TASK BRIEF:
Scan the data beneath this task and copy each line that includes "ReadOptions".

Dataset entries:

------------------------------

(* ===== verification/Options.v ===== *)
(** * The options file ([vf_tx/opt.c])

    [ReadOptions] reads [name=value] words from a file into the global [OPT],
    once per process. Strings are copied with [strcpy] into fixed arrays: a
    value that does not fit is a fault, and so is a word longer than the line
    buffer. *)

From S2P Require Import Prelude Bytes Memory Process.
From Stdlib Require Import Ascii.

(** ** C string functions *)

Definition OPTRC : string := "optrc".

Definition is_space (c : ascii) : bool :=
  let n := nat_of_ascii c in ((9 <=? n) && (n <=? 13) || (n =? 32))%nat.

(** The words [fscanf(f, "%s\n", line)] reads one after the other. *)
Fixpoint words_go (s cur : string) : list string :=
  match s with
  | EmptyString => if decide (cur = EmptyString) then [] else [cur]
  | String c s =>
      if is_space c
      then (if decide (cur = EmptyString) then [] else [cur]) ++ words_go s EmptyString
      else words_go s (cur +:+ String c EmptyString)
  end.
Definition words (s : string) : list string := words_go s EmptyString.

Fixpoint until (d : ascii) (s : string) : string :=
  match s with
  | EmptyString => EmptyString
  | String c s => if decide (c = d) then EmptyString else String c (until d s)
  end.

(** [strtok(line, "#")] as an effect on [line]: leading delimiters are skipped,
    the next one ends the string. *)
Fixpoint strtok_hash (s : string) : string :=
  match s with
  | EmptyString => EmptyString
  | String c s' =>
      if decide (c = "#"%char) then String c (strtok_hash s') else until "#"%char s
  end.

(** [strchr(line, '=')] and the split it is used for. *)
Fixpoint split_eq (s : string) : option (string * string) :=
  match s with
  | EmptyString => None
  | String c s =>
      if decide (c = "="%char) then Some (EmptyString, s)
      else '(n, v) ← split_eq s; Some (String c n, v)
  end.

Definition digit (c : ascii) : option Z :=
  let n := Z.of_nat (nat_of_ascii c) in
  if (48 <=? n) && (n <=? 57) then Some (n - 48) else None.

Fixpoint digits (acc : Z) (s : string) : Z :=
  match s with
  | EmptyString => acc
  | String c s => match digit c with Some d => digits (10 * acc + d) s | None => acc end
  end.

(** [atoi]: [strtol] saturates at the 64-bit range, the cast to [int] wraps. *)
Definition atoi (s : string) : Z :=
  let v :=
    match s with
    | String c s' =>
        if decide (c = "-"%char) then - digits 0 s'
        else if decide (c = "+"%char) then digits 0 s'
        else digits 0 s
    | EmptyString => 0
    end in
  s32 (Z.max (- 2 ^ 63) (Z.min (2 ^ 63 - 1) v)).

(** ** Reading *)

Section options.
Context {W : Type} `{OS W}.
Abbreviation PM := (M (proc W)).

Definition mod_OPT (f : options → options) : PM unit := modify (λ p, p <| OPT ::= f |>).

(** [strcpy] of [v] into an array of [n] characters. *)
Definition strcpy_fits (n : Z) (v : string) : PM unit :=
  if Z.of_nat (String.length v) + 1 <=? n then mret () else fail OutOfBounds.

Definition set_option (name value : string) : PM unit :=
  if decide (name = "mcastip") then
    strcpy_fits 16 value;; mod_OPT (λ o, o <| mcastip := value |>)
  else if decide (name = "mcastport") then
    strcpy_fits 6 value;; mod_OPT (λ o, o <| mcastport := value |>)
  else if decide (name = "tcpport") then
    strcpy_fits 6 value;; mod_OPT (λ o, o <| tcpport := value |>)
  else if decide (name = "magicnum") then mod_OPT (λ o, o <| magicnum := u32 (atoi value) |>)
  else if decide (name = "timeout") then mod_OPT (λ o, o <| timeout := atoi value |>)
  else if decide (name = "dbglvl") then mod_OPT (λ o, o <| dbglvl := atoi value |>)
  else mret ().

(** One round of the loop, with [line] the word just read. *)
Definition read_line (line : string) : PM unit :=
  strcpy_fits OPTBUFLEN line;;
  match split_eq (strtok_hash line) with
  | Some (name, value) => set_option name value
  | None => mret ()
  end.

Fixpoint read_lines (ls : list string) : PM unit :=
  match ls with
  | [] => mret ()
  | l :: ls => read_line l;; read_lines ls
  end.

(** A file without any word leaves [line] unset in the first round. *)
Definition ReadOptions (filename : option string) : PM unit :=
  o ← gets OPT;
  if negb (set o =? 0) then mret () else
  let filename := default OPTRC filename in
  mod_OPT (λ o, o <| set := 1 |>);;
  f ← sys (os_fopen filename);
  match f with
  | None => mret ()
  | Some text =>
      match words text with
      | [] => fail UninitRead
      | ls => read_lines ls
      end
  end.
End options.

------------------------------

EXPECTED ANSWER:
    [ReadOptions] reads [name=value] words from a file into the global [OPT],
Definition ReadOptions (filename : option string) : PM unit :=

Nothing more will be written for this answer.